Designing cryptographic libraries should definitely be left to cryptographers. However, the information here also seems pretty useful for the programmers using those libraries.
This is not about coding AES, it's about designing APIs for cryptographic libraries. If you're a programmer using those APIs, it would be helpful to know whether they're well-designed, and what pitfalls might be there if they're not.
"Security at the expense of usability, comes at the expense of security."
Misuse-resistant cryptography API design is a particular hobby horse of mine. (My other hobby horse is software update security.)
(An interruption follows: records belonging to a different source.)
(** * Artifact resolver and validation orchestrator of the ArchitectAI frontend

    A shallow embedding of the client-side logic of
    [frontend/architect-ai/src/pages/DashboardPage.jsx] (diagram URL
    resolution and its image-error fallback), of
    [services/validationService.js] (component detection and the two
    validation calls) and of [components/ValidationPanel.jsx] (the debounced
    validation cycle), together with the properties the specification states
    about them.

    JavaScript strings are sequences of UTF-16 code units, so [jsstring] is
    [list N]; [length] is then the [.length] of the source. *)

From Stdlib Require Import String Ascii NArith ZArith List Bool Lia Decimal DecimalString.
From stdpp Require Import base option list gmap.

Local Open Scope N_scope.

Abbreviation jsstring := (list N).

(** ** The parts of the JavaScript runtime the code relies on *)

Module JS.

(** An ASCII literal of the source as a sequence of code units. *)
Definition lit (s : string) : jsstring :=
  List.map N_of_ascii (list_ascii_of_string s).

(** [String.prototype.startsWith] with the default position 0. *)
Fixpoint startsWith (s p : jsstring) {struct p} : bool :=
  match p, s with
  | [], _ => true
  | _ :: _, [] => false
  | c :: p', d :: s' => (c =? d) && startsWith s' p'
  end.

(** [String.prototype.includes]: the search string matches at some index. *)
Fixpoint includes (s p : jsstring) : bool :=
  startsWith s p ||
  match s with
  | [] => false
  | _ :: s' => includes s' p
  end.

(** [s.replace(/p$/, '')] for a pattern [p] made of literal characters: the
    matcher tries every index from the left, and the anchor [$] only lets the
    match succeed when what remains of the string is exactly [p]. *)
Fixpoint replaceAtEnd (p s : jsstring) : jsstring :=
  if bool_decide (s = p) then []
  else match s with
       | [] => []
       | c :: s' => c :: replaceAtEnd p s'
       end.

(** *** [encodeURIComponent] (ECMA-262, abstract operation Encode) *)

Definition inRange (lo hi c : N) : bool := (lo <=? c) && (c <=? hi).
Fixpoint run (d : State) (evs : list Event) : option State :=
  match evs with
  | [] => Some d
  | ev :: evs' =>
      match step d ev with
      | None => None
      | Some d' => run d' evs'
      end
  end.

End DashboardScreen.

(** ** 2. Live Adapter (lines 109-152) *)

Definition API_URL : jsstring := js "http://localhost:5000/api".

Inductive Method := GET | POST.

(** The arguments of a call of [fetch]. *)
Record Request := {
  url : jsstring;
  method : Method;
  headers : list (jsstring * jsstring);
  body : option jsstring
}.

(** What the adapter reads of a response: [res.ok], and how the promise of
    [res.json()] settles. The body is not validated, so its type is the
    caller's. *)
Record Response (A : Type) := {
  ok : bool;
  json : settled A
}.
Arguments ok {A} _.
Arguments json {A} _.

(** The network: how the promise of [fetch] settles for a request. *)
Definition Network (A : Type) : Type := Request -> settled (Response A).

(** [JSON.stringify] on an object whose fields, in order, hold strings. *)
Class Json := {
  JSON_stringify : list (jsstring * jsstring) -> jsstring
}.

(** A [string | null] inside a template literal. *)
Definition interpolate (v : option jsstring) : jsstring :=
  match v with
  | Some s => s
  | None => js "null"
  end.

Module LiveAdapter.

(** [if (!res.ok) throw new Error(msg); return res.json();] after the
    [await] of [fetch], which throws what [fetch] rejected with. *)
Definition answer {A : Type} (msg : string) (r : settled (Response A))
  : settled A :=
  match r with
  | Rejected e => Rejected e
  | Fulfilled res =>
      if negb (ok res) then Rejected {| err_message := js msg |}
      else json res
  end.

Definition post (path : string) (fields : list (jsstring * jsstring)) `{Json}
  : Request :=
  {| url := API_URL ++ js path;
     method := POST;
     headers := [(js "Content-Type", js "application/json")];
     body := Some (JSON_stringify fields) |}.

(** The request of the three reads: the token is read from the storage when
    the operation is called. *)
Definition get (ls : Storage) (path : string) : Request :=
  let token := getItem ls (js "token") in
  {| url := API_URL ++ js path;
     method := GET;
     headers := [(js "Authorization", js "Bearer " ++ interpolate token)];
     body := None |}.

Section WithJson.
Context {J : Json}.

(** [login] (lines 110-118) *)
Definition login (email password : jsstring) (net : Network AuthResponse)
  : settled AuthResponse :=
  let res := net (post "/auth/login"
                    [(js "email", email); (js "password", password)]) in
  answer "Login Failed" res.

(** [register] (lines 119-127) *)
Definition register (email password fullName : jsstring)
    (net : Network AuthResponse) : settled AuthResponse :=
  let res := net (post "/auth/register"
                    [(js "email", email); (js "password", password);
                     (js "full_name", fullName)]) in
  answer "Registration Failed" res.

End WithJson.

(** [fetchSystemStats] (lines 128-135) *)
Definition fetchSystemStats (ls : Storage) (net : Network SystemStats)
  : settled SystemStats :=
  answer "Stats fetch failed" (net (get ls "/system/stats")).

(** [fetchLogs] (lines 136-143) *)
Definition fetchLogs (ls : Storage) (net : Network (list LogEntry))
  : settled (list LogEntry) :=
  answer "Logs fetch failed" (net (get ls "/system/logs")).

(** [fetchDevices] (lines 144-151) *)
Definition fetchDevices (ls : Storage) (net : Network (list Device))
  : settled (list Device) :=
  answer "Devices fetch failed" (net (get ls "/devices")).

End LiveAdapter.

(** ** [PasswordStrengthMeter] (lines 264-288) *)

Module PasswordStrengthMeter.

(** [/\d/]: a code unit of one of the ten ASCII digits. *)
Definition is_digit (c : code_unit) : bool := (48 <=? c)%N && (c <=? 57)%N.

(** The characters of the class of line 266; the double quote is unit 34. *)
Definition specials : jsstring :=
  js "!@#$%^&*(),.?" ++ [34%N] ++ js ":{}|<>".

Definition is_special (c : code_unit) : bool := existsb (N.eqb c) specials.

(** [re.test(s)] for a regular expression of one character class. *)
Definition test (class : code_unit -> bool) (s : jsstring) : bool :=
  existsb class s.

Definition checks (password : jsstring) : list bool :=
  [8 <=? JS.length password; test is_digit password; test is_special password].

(** [checks.filter(Boolean).length] *)
Definition strength (password : jsstring) : nat :=
  List.length (List.filter (fun b : bool => b) (checks password)).

(** [getColor]; its argument is not used. *)
Definition getColor (strength : nat) (index : nat) : jsstring :=
  if (strength =? 1)%nat then js "bg-cyber-alert"
  else if (strength =? 2)%nat then js "bg-yellow-500"
  else if (strength =? 3)%nat then js "bg-cyber-success"
  else js "bg-cyber-border".

(** The colour classes of the three bars; [None] is the [null] returned for
    a falsy password. *)
Definition render (password : jsstring) : option (list jsstring) :=
  if negb (truthy (Some password)) then None
  else
    let strength := strength password in
    Some (map (fun index =>
                 if (index <? strength)%nat then getColor strength index
                 else js "bg-cyber-border/30")
              [0; 1; 2]%nat).

End PasswordStrengthMeter.

(** ** The form of [AuthScreen] (lines 290-339) *)

Module AuthForm.

Inductive StatusType := error | success.

Record Status := {
  type : option StatusType;
  message : jsstring
}.

(** The ids of the four inputs (lines 369-375). *)
Inductive Field := FullName | Email | Password | ConfirmPassword.

Definition key (fld : Field) : jsstring :=
  match fld with
  | FullName => js "fullName"
  | Email => js "email"
  | Password => js "password"
  | ConfirmPassword => js "confirmPassword"
  end.

Record State := {
  isLogin : bool;
  isLoading : bool;
  status : Status;
  formData : AuthScreen.FormData;
  errors : gmap jsstring jsstring
}.

(** The state of lines 291-295. *)
Definition initial : State :=
  {| isLogin := true; isLoading := false;
     status := {| type := None; message := [] |};
     formData := {| AuthScreen.fullName := []; AuthScreen.email := [];
                    AuthScreen.password := []; AuthScreen.confirmPassword := [] |};
     errors := ∅ |}.
Lemma Reverse_loop_strict_even (n : nat) :
  forall (pre post front back : TokenArray) (x y : Token),
    length pre = n -> length post = n ->
    Reverse_loop_strict (front ++ (pre ++ x :: y :: post) ++ back)
      (len front) (len front + len (pre ++ x :: y :: post) - 1)
    = Return (front ++ (reverse post ++ x :: y :: reverse pre) ++ back).
Proof.
  induction n as [| n IH]; intros pre post front back x y Hpre Hpost;
    rewrite Reverse_loop_strict_step.
  - destruct pre; [| done]. destruct post; [| done].
    destruct (decide _) as [Hgt | _]; [| done].
    unfold len in Hgt. simpl in Hgt. lia.
  - destruct pre as [| a pre]; [done |]. simpl in Hpre.
    destruct (snoc_cases post) as [-> | (post' & b & ->)]; [done |].
    rewrite length_app in Hpost. simpl in Hpost.
    destruct (decide _) as [_ | Hle];
      [| unfold len in Hle; simpl in Hle; rewrite !length_app in Hle; simpl in Hle; lia].
    set (mid := pre ++ x :: y :: post').
    replace ((a :: pre) ++ x :: y :: post' ++ [b]) with (a :: mid ++ [b])
      by (unfold mid; simpl; by rewrite <- app_assoc).
    assert (He : len front + len (a :: mid ++ [b]) - 1 = len front + len mid + 1).
    { unfold len. simpl. rewrite length_app. simpl. lia. }
    rewrite He. simpl. rewrite <- !app_assoc. simpl.
    rewrite swap_ends. simpl.
    replace (front ++ b :: mid ++ a :: back) with ((front ++ [b]) ++ mid ++ (a :: back))
      by (by rewrite <- app_assoc).
    replace (len front + 1) with (len (front ++ [b])) by (rewrite len_app; reflexivity).
    replace (len front + len mid + 1 - 1) with (len (front ++ [b]) + len mid - 1)
      by (rewrite len_app; unfold len; simpl; lia).
    unfold mid. rewrite (IH pre post' (front ++ [b]) (a :: back) x y); [| lia | lia].
    rewrite reverse_snoc, reverse_cons. simpl.
    f_equal. rewrite <- !app_assoc. simpl. done.
Qed.
(** * Three SOLID demonstration programs: models and verification

    - the invoice pipeline (01-invoice-srp-ocp.cpp): line items,
      discount strategies and a tax rule give the totals, which are
      rendered as text; an optional recipient is notified and one audit
      line is written;
    - the media players (02-media-lsp-isp, in two versions): an audio
      player and a live stream player behind capability interfaces;
    - the sign-up notifications (03-notify-dip-ocp.cpp): notifiers
      composed into one and triggered by a sign-up service.

    All amounts of the invoice pipeline are C++ [double]s; they are
    modelled as IEEE 754 binary64 values with the Standard Library's
    [spec_float] (precision 53, maximal exponent 1024, round to
    nearest, ties to even). *)

From Stdlib Require Import ZArith List String Ascii Bool Lia Permutation.
From Stdlib Require Import SpecFloat DecimalString.
Import ListNotations.

Local Open Scope Z_scope.

(** ** The [double] type and its arithmetic *)

Module Double.

Definition prec : Z := 53.
Definition emax : Z := 1024.

Definition double : Type := spec_float.

Definition add : double -> double -> double := SFadd prec emax.
Definition sub : double -> double -> double := SFsub prec emax.
Definition mul : double -> double -> double := SFmul prec emax.
Definition div : double -> double -> double := SFdiv prec emax.

(** Conversion of a C++ [int] to [double] (exact on the whole [int]
    range, since an [int] has at most 31 significant bits). *)
Definition of_int (z : Z) : double := binary_normalize prec emax z 0 false.

(** The value of the decimal literal [n/d], correctly rounded. *)
Definition of_ratio (n d : Z) : double := div (of_int n) (of_int d).

Definition zero : double := S754_zero false.

Definition ltb : double -> double -> bool := SFltb.
Definition eqb : double -> double -> bool := SFeqb.

Definition signbit (x : double) : bool :=
  match x with
  | S754_zero s | S754_infinity s | S754_finite s _ _ => s
  | S754_nan => false
  end.

Definition is_nan (x : double) : bool :=
  match x with S754_nan => true | _ => false end.

Definition is_finite (x : double) : bool :=
  match x with S754_zero _ | S754_finite _ _ _ => true | _ => false end.

End Double.

Export Double.

Declare Scope double_scope.
Delimit Scope double_scope with D.
Bind Scope double_scope with double.
Infix "+" := add : double_scope.
Infix "-" := sub : double_scope.
Infix "*" := mul : double_scope.
Infix "/" := div : double_scope.

(** The 32-bit C++ [int]. *)
Definition int_range (z : Z) : Prop := -2147483648 <= z <= 2147483647.


(** ** Text formatting of numbers

    [operator<<] on an [ostream] prints an [int] in decimal and a
    [double] as [printf]'s [%g] does with the default precision 6;
    [std::to_string(double)] prints as [%f] does, with six decimals.
    Both conversions round the exact binary value to nearest, ties to
    even. *)

Module Format.

Local Open Scope string_scope.

Definition nl : string := String (ascii_of_nat 10) EmptyString.

Definition dec (n : Z) : string := NilZero.string_of_int (Z.to_int n).

Definition digit (d : Z) : ascii := ascii_of_nat (48 + Z.to_nat d).

(** The [k] low decimal digits of [n], most significant first. *)
Fixpoint fixed_digits (k : nat) (n : Z) : string :=
  match k with
  | O => EmptyString
  | S k' => fixed_digits k' (n / 10) ++ String (digit (n mod 10)) EmptyString
  end.

Fixpoint strip_zeros (s : string) : string :=
  match s with
  | EmptyString => EmptyString
  | String c s' =>
      match strip_zeros s' with
      | EmptyString => if Ascii.eqb c "0" then EmptyString else String c EmptyString
      | r => String c r
      end
  end.

Definition round_half_even (n d : Z) : Z :=
  let q := n / d in
  match (2 * (n mod d) ?= d)%Z with
  | Lt => q
  | Gt => q + 1
  | Eq => if Z.even q then q else q + 1
  end.

(** [scaled m e k]: the integer nearest to [m * 2^e * 10^k]. *)
Definition scaled (m : positive) (e k : Z) : Z :=
  round_half_even (Zpos m * 2 ^ Z.max e 0 * 10 ^ Z.max k 0)
                  (2 ^ Z.max (- e) 0 * 10 ^ Z.max (- k) 0).

(** [10^k <= m * 2^e] *)
Definition ge_pow10 (m : positive) (e k : Z) : bool :=
  (10 ^ Z.max k 0 * 2 ^ Z.max (- e) 0 <=? Zpos m * 2 ^ Z.max e 0 * 10 ^ Z.max (- k) 0)%Z.

(** The decimal exponent [floor (log10 (m * 2^e))], found from the
    binary exponent. *)
Definition exp10 (m : positive) (e : Z) : Z :=
  let b := Zpos (digits2_pos m) + e - 1 in
  let k := b * 30103 / 100000 - 2 in
  if ge_pow10 m e (k + 4) then k + 4
  else if ge_pow10 m e (k + 3) then k + 3
  else if ge_pow10 m e (k + 2) then k + 2
  else if ge_pow10 m e (k + 1) then k + 1
  else k.

Definition sign_str (s : bool) : string := if s then "-" else EmptyString.

Definition with_fraction (int_part frac : string) : string :=
  match frac with
  | EmptyString => int_part
  | _ => int_part ++ "." ++ frac
  end.

(** [std::to_string(double)], that is [%f].  A NaN is written [nan]
    here; the program also writes [-nan], see [to_string_text]. *)
Definition to_string (x : double) : string :=
  match x with
  | S754_nan => "nan"
  | S754_infinity s => sign_str s ++ "inf"
  | S754_zero s => sign_str s ++ "0." ++ fixed_digits 6 0
  | S754_finite s m e =>
      let n := scaled m e 6 in
      sign_str s ++ dec (n / 10 ^ 6) ++ "." ++ fixed_digits 6 n
  end.

(** [out << double] with the stream's default flags, that is [%g].
    A NaN is written [nan] here; the program also writes [-nan], see
    [stream_text]. *)
Definition show_double (x : double) : string :=
  match x with
  | S754_nan => "nan"
  | S754_infinity s => sign_str s ++ "inf"
  | S754_zero s => sign_str s ++ "0"
  | S754_finite s m e =>
      let x0 := exp10 m e in
      let n0 := scaled m e (5 - x0) in
      let '(n, X) := if (10 ^ 6 <=? n0)%Z then (10 ^ 5, x0 + 1) else (n0, x0) in
      if ((-4 <=? X) && (X <? 6))%Z then
        let p := 5 - X in
        sign_str s ++
        with_fraction (dec (n / 10 ^ p)) (strip_zeros (fixed_digits (Z.to_nat p) n))
      else
        sign_str s ++
        with_fraction (dec (n / 10 ^ 5)) (strip_zeros (fixed_digits 5 n)) ++
        "e" ++ (if (X <? 0)%Z then "-" else "+") ++
        (if (Z.abs X <? 10)%Z then "0" else EmptyString) ++ dec (Z.abs X)
  end.

(** [out << int] *)
Definition show_int (n : Z) : string := dec n.

End Format.

(** ** Output streams

    An [ostringstream] (and [cout]) is the text written so far;
    [out << s] appends. *)

Definition ostream : Type := string.

Definition put (out : ostream) (s : string) : ostream := (out ++ s)%string.

Declare Scope stream_scope.
Delimit Scope stream_scope with stream.
Notation "out << s" := (put out s) (at level 40, left associativity) : stream_scope.

(** ** Data model *)

Record LineItem : Type := {
  sku : string;
  quantity : Z;
  unitPrice : double
}.

(** ** Discount strategies *)

Module IDiscountStrategy.
Record t : Type := { compute : double -> double }.
End IDiscountStrategy.

Module PercentOff.
Definition compute (percent : double) (subtotal : double) : double :=
  (subtotal * (percent / of_int 100))%D.

Definition make (p : double) : IDiscountStrategy.t :=
  {| IDiscountStrategy.compute := compute p |}.
End PercentOff.

Module FlatOff.
(** The member [amount] is an [int]; [compute] converts it to [double]. *)
Definition compute (amount : Z) (_ : double) : double := of_int amount.

Definition make (a : Z) : IDiscountStrategy.t :=
  {| IDiscountStrategy.compute := compute a |}.
End FlatOff.

(** ** Tax rules *)

Module ITaxRule.
Record t : Type := { compute : double -> double }.
End ITaxRule.

Module GST18.
(** The literal [0.18]. *)
Definition rate : double := of_ratio 18 100.

Definition compute (base : double) : double := (base * rate)%D.

Definition make : ITaxRule.t := {| ITaxRule.compute := compute |}.
End GST18.

(** ** Renderers *)

Module IInvoiceRenderer.
Record t : Type := {
  render : list LineItem -> double -> double -> double -> double -> string
}.
End IInvoiceRenderer.

Module SimpleTextRenderer.
Import Format.
Local Open Scope stream_scope.
Local Open Scope string_scope.

Definition render (items : list LineItem)
           (subtotal discount tax grand : double) : string :=
  let out : ostream := EmptyString in
  let out := out << "INVOICE" ++ nl in
  let out :=
    fold_left
      (fun out it =>
         out << sku it << " x" << show_int (quantity it) << " @ "
             << show_double (unitPrice it) << nl)
      items out in
  let out := out << "Subtotal: " << show_double subtotal << nl in
  let out := out << "Discounts: " << show_double discount << nl in
  let out := out << "Tax: " << show_double tax << nl in
  let out := out << "Total: " << show_double grand << nl in
  out.

Definition make : IInvoiceRenderer.t := {| IInvoiceRenderer.render := render |}.
End SimpleTextRenderer.

(** ** Collaborators with side effects

    [send] and [log] return nothing and act on the outside world; the
    world is threaded explicitly and its type is left open, so that the
    console implementations of the program and recording fakes are both
    instances. *)

Module IEmailService.
Record t (World : Type) : Type := { send : string -> string -> World -> World }.
Arguments send {World} _ _ _ _.
End IEmailService.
A lot of the arguments in favor of cipher agility (a.k.a. runtime negotiation and risk of downgrade attacks) come from well-intended people who haven't internalized the past few decades of real world cryptographic failures.
I liken it to building a brick wall that's expected to hold up a roof.
Would you rather have a wall made by carefully placing bricks and mortar in place once, and if need be, rebuild the brick wall later with better materials?
Or would a lattice of mortar that lets you hot-swap bricks as needed be a preferable design?
The first one is versioned protocols. The latter is what keeps people typing AES into their code.
Some of the problems that invariably crops up with libraries that hide implementation details:
a. If the algorithms ever need swapping, you might not even find out because your code compiles cleanly (assuming you don't obsessively read changelogs for libraries); only when you go live after the update you see that suddenly all data is garbled and spend a few hours debugging in your own code. How do you replace what's inside something like crypto_box while also breaking existing implementations so that they don't even build?
b. Interoperability across programming languages becomes difficult. AES-256-CTR with HMAC-SHA256 authentication is something you can scramble to get algorithms together because you know them. But crypto_box is just opaque; you'll be stuck reading source code and shoddily porting it to $language_that_you_must_use because policy or technical requirements or whatever dictate you must not use native extensions to bind to your library of choice. If your library of choice is also not written in C (though libsodium, which is what the presented library wraps, is), but rather in Java or some other even higher level language, you'll be completely locked in a monoculture and dependent on that particular library.
They mean well, but the interoperability problem seems to a very unsolved problem. The modern non-FIPS world appears to slowly be gravitating towards de-facto standardizing libsodium, though.